While COVID-related economic reductions have been unprecedented in their swiftness and severity, McMullen and another state economist, Josh Lehner, both predicted a relatively quick partial correction as the economy begins to open back up. They expected that would be followed by a far slower years-long recovery until the state eventually got back to its pre-recession baseline.

A key question for the economy, Lehner said, is how much permanent damage is done before things improve. In particular, Lehner said, business closures could lead to longer ramifications.

“It’s one thing to see massive dislocations in the labor market,” Lehner said. “It’s going to be something entirely different if there aren’t firms to hire back workers on the other side.”

State economists predicted Oregon’s unemployment rate would pass 22% this quarter and remain in double digits for some time. That’s a stark contrast from the record-low unemployment the state experienced earlier this year.

“We’re expecting a four to five-year cycle where, if you look out to mid-2024 is when Oregon will have regained all of its lost jobs,” Lehner said.

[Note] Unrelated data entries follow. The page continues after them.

(** The length of the text is fuel enough for the masking loop. *)
Lemma mask_loop_fuel f1 f2 prev (s : string) :
  (String.length s <= f1)%nat -> (String.length s <= f2)%nat ->
  mask_loop f1 prev s = mask_loop f2 prev s.
Proof.
  revert f2 prev s. induction f1 as [|f1 IH]; intros f2 prev s H1 H2.
  { destruct s; [by destruct f2|cbn in H1; lia]. }
  destruct s as [|c s']; [by destruct f2|]. destruct f2 as [|f2]; [cbn in H2; lia|].
  cbn [mask_loop]. destruct (keyword_at prev (String c s')) as [kw|] eqn:Hkw;
    [|cbn in *; f_equal; apply IH; lia].
  apply keyword_at_length in Hkw.
  pose proof (skip_length (String.length kw) (String c s')) as Hsk. cbn in H1, H2, Hsk.
  set (rest := skip (String.length kw) (String c s')) in *.
  assert (Hrest : mask_loop f1 (last_char None kw) rest = mask_loop f2 (last_char None kw) rest)
    by (apply IH; lia).
  pose proof (span_length is_blank rest) as Hsp. destruct (span is_blank rest) as [ws s2].
  cbn [snd] in Hsp. do 2 f_equal. destruct s2 as [|e s3]; [exact Hrest|].
  destruct e as [[] [] [] [] [] [] [] []]; try exact Hrest. cbn in Hsp.
  pose proof (span_length is_blank s3) as Hsp3. destruct (span is_blank s3) as [ws2 s4].
  cbn [snd] in Hsp3. do 2 f_equal. destruct s4 as [|q s5]; [done|]. cbn in Hsp3.
  destruct (Ascii.eqb q squote || Ascii.eqb q dquote); [|apply IH; cbn; lia].
  pose proof (span_length (fun x => negb (Ascii.eqb x q)) s5) as Hsp5.
  destruct (span (fun x => negb (Ascii.eqb x q)) s5) as [sk s6]. cbn [snd] in Hsp5.
  do 2 f_equal. destruct s6 as [|q' s7]; [done|]. cbn in Hsp5. f_equal. apply IH; lia.
Qed.

Lemma span_all p q (v rest : string) :
  all_chars p v = true -> p q = false -> span p (v +:+ String q rest) = (v, String q rest).
Proof.
  intros Hv Hq. induction v as [|c v IH]; cbn; [by rewrite Hq|].
  cbn in Hv. apply andb_true_iff in Hv as [Hc Hv]. by rewrite Hc, IH.
Qed.

Lemma span_none p c s : p c = false -> span p (String c s) = (EmptyString, String c s).
Proof. cbn. by intros ->. Qed.

Lemma keyword_at_digit prev c s : is_ascii_digit c = true -> keyword_at prev (String c s) = None.
Proof. intros Hc. destruct c as [[] [] [] [] [] [] [] []]; try discriminate Hc; reflexivity. Qed.

(** Digits, and what follows them, are copied. *)
Lemma mask_loop_digits fuel prev (w : string) :
  all_chars is_ascii_digit w = true -> (String.length w <= fuel)%nat -> mask_loop fuel prev w = w.
Proof.
  revert fuel prev. induction w as [|c w IH]; intros [|fuel] prev Hw Hl; cbn in Hl; try done; [lia|].
  cbn in Hw. apply andb_true_iff in Hw as [Hc Hw]. cbn [mask_loop].
  rewrite keyword_at_digit by done. by rewrite IH by (done || lia).
Qed.

(** A keyword before an equals sign is found. *)
Lemma keyword_at_equals kw s : kw ∈ ZK_SENSITIVE_KEYWORDS ->
  keyword_at None (kw +:+ String "=" s) = Some kw /\
  skip (String.length kw) (kw +:+ String "=" s) = String "=" s /\
  exists c r, kw = String c r.
Proof.
  unfold ZK_SENSITIVE_KEYWORDS. rewrite !elem_of_cons, elem_of_nil.
  intros Hk. repeat destruct Hk as [ -> | Hk ]; try done; (split; [reflexivity|]; split; [reflexivity|by eexists _, _]).
Qed.

Lemma zk_mask_equals kw s : kw ∈ ZK_SENSITIVE_KEYWORDS ->
  exists fuel, (String.length s <= fuel)%nat /\
  zk_mask_sql (kw +:+ String "=" s) =
  "******=" +:+
  let '(ws2, s4) := span is_blank s in
  ws2 +:+
  match s4 with
  | String q s5 =>
      if Ascii.eqb q squote || Ascii.eqb q dquote then
        let '(_, s6) := span (fun x => negb (Ascii.eqb x q)) s5 in
        chr q +:+ "******" +:+
        match s6 with
        | String q' s7 => chr q' +:+ mask_loop fuel (Some q') s7
        | EmptyString => EmptyString
        end
      else mask_loop fuel (last_char (Some "="%char) ws2) s4
  | EmptyString => EmptyString
  end.
Proof.
  intros Hk. destruct (keyword_at_equals kw s Hk) as (Hkw & Hskip & c & r & Hcr).
  exists (String.length (r +:+ String "=" s)). split.
  { rewrite str_app_length. cbn. lia. }
  assert (Ht : kw +:+ String "=" s = String c (r +:+ String "=" s)) by (by rewrite Hcr).
  unfold zk_mask_sql. rewrite Ht. cbn [String.length mask_loop].
  rewrite <- Ht, Hkw, Hskip. rewrite span_none by done. cbn [String.append].
  destruct (span is_blank s) as [ws2 s4]. reflexivity.
Qed.

(** What [zk_mask_sql] hides.  The value of a sensitive field is masked when it is one
    quoted string.  A value that is not quoted stays in the text, although the masked entry
    then passes [contains_sensitive]; and of a quoted value with a doubled quote in it the
    part after the doubled quote stays. *)
Theorem masking_covers_quoted (kw v w : string) :
  kw ∈ ZK_SENSITIVE_KEYWORDS -> contains_char squote v = false -> all_chars is_ascii_digit w = true ->
  zk_mask_sql (kw +:+ "='" +:+ v +:+ "'") = "******='******'" /\
  zk_mask_sql (kw +:+ "=" +:+ w) = "******=" +:+ w /\
  zk_mask_sql (kw +:+ "='" +:+ v +:+ "''" +:+ w) = "******='******''" +:+ w.
Proof.
  intros Hk Hv Hw.
  assert (Hall : all_chars (fun x => negb (Ascii.eqb x squote)) v = true).
  { clear -Hv. induction v as [|c v IH]; [done|]. cbn in Hv |- *.
    apply orb_false_iff in Hv as [-> Hv]. by rewrite IH. }
  split_and!.
  - change ("='" +:+ v +:+ "'") with (String "=" (String squote (v +:+ "'"))).
    destruct (zk_mask_equals kw (String squote (v +:+ "'")) Hk) as (fuel & _ & ->).
    rewrite span_none by done. cbv beta iota. rewrite (span_all _ squote v "") by done.
    by destruct fuel.
  - change ("=" +:+ w) with (String "=" w).
    destruct (zk_mask_equals kw w Hk) as (fuel & Hf & ->). f_equal.
    destruct w as [|c w]; [done|]. cbn in Hw. apply andb_true_iff in Hw as [Hc Hw].
    rewrite span_none by (by destruct c as [[] [] [] [] [] [] [] []]).
    cbv beta iota. replace (Ascii.eqb c squote || Ascii.eqb c dquote) with false
      by (by destruct c as [[] [] [] [] [] [] [] []]).
    apply mask_loop_digits; [cbn; by rewrite Hc|done].
  - change ("='" +:+ v +:+ "''" +:+ w) with (String "=" (String squote (v +:+ "''" +:+ w))).
    destruct (zk_mask_equals kw (String squote (v +:+ "''" +:+ w)) Hk) as (fuel & Hf & ->).
    rewrite span_none by done. cbv beta iota.
    change ("''" +:+ w) with (String squote (String squote w)).
    rewrite (span_all _ squote v (String squote w)) by done.
    cbn [String.length] in Hf. rewrite str_app_length in Hf. cbn [String.length String.append] in Hf.
    destruct fuel as [|fuel]; [lia|]. cbn [mask_loop].
    replace (keyword_at (Some squote) (String squote w)) with (@None string) by reflexivity.
    rewrite mask_loop_digits by (done || lia). reflexivity.
Qed.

Industries likely to see the largest long-term impact from the recession include retail, manufacturing and construction.

What happens next isn’t entirely clear. The governor has said she would call the Legislature into special session to begin to grapple with the budget at some point after Wednesday’s forecast, but a date for that session has not been set.

Lawmakers and others were quick to respond to the forecast, offering their own expectations for coming weeks.

“The state must take reasonable actions to bring the budget in line with declining revenues,” Rep. Christine Drazan, the House Republican leader, said in a statement. “The best approach going forward is for the legislature to do all we can to support a full economic recovery for hardworking Oregon families across this state, who were disproportionately harmed by the governor’s executive shutdown orders.”

Drazan’s counterpart in the Senate, Sen. Fred Girod, blamed the bleak budget picture on Brown keeping portions of the state economy shuttered.

“Governor Brown’s insistence to keep Oregon’s economy shutdown despite flattening the curve weeks ago, has cost Oregon billions of dollars of revenue, impacting generations to come,” he said in a statement. “This revenue loss could have been mitigated if the governor had been a leader and opened our state weeks ago.”

Democrats meanwhile, showed more optimism — none more so than Senate President Peter Courtney.

“The Governor and the Legislature have been preparing for this,” Courtney said. “We have the nerve, the moxie, to get through this.”

Elizabeth Miller and Kate Davidson contributed to this story.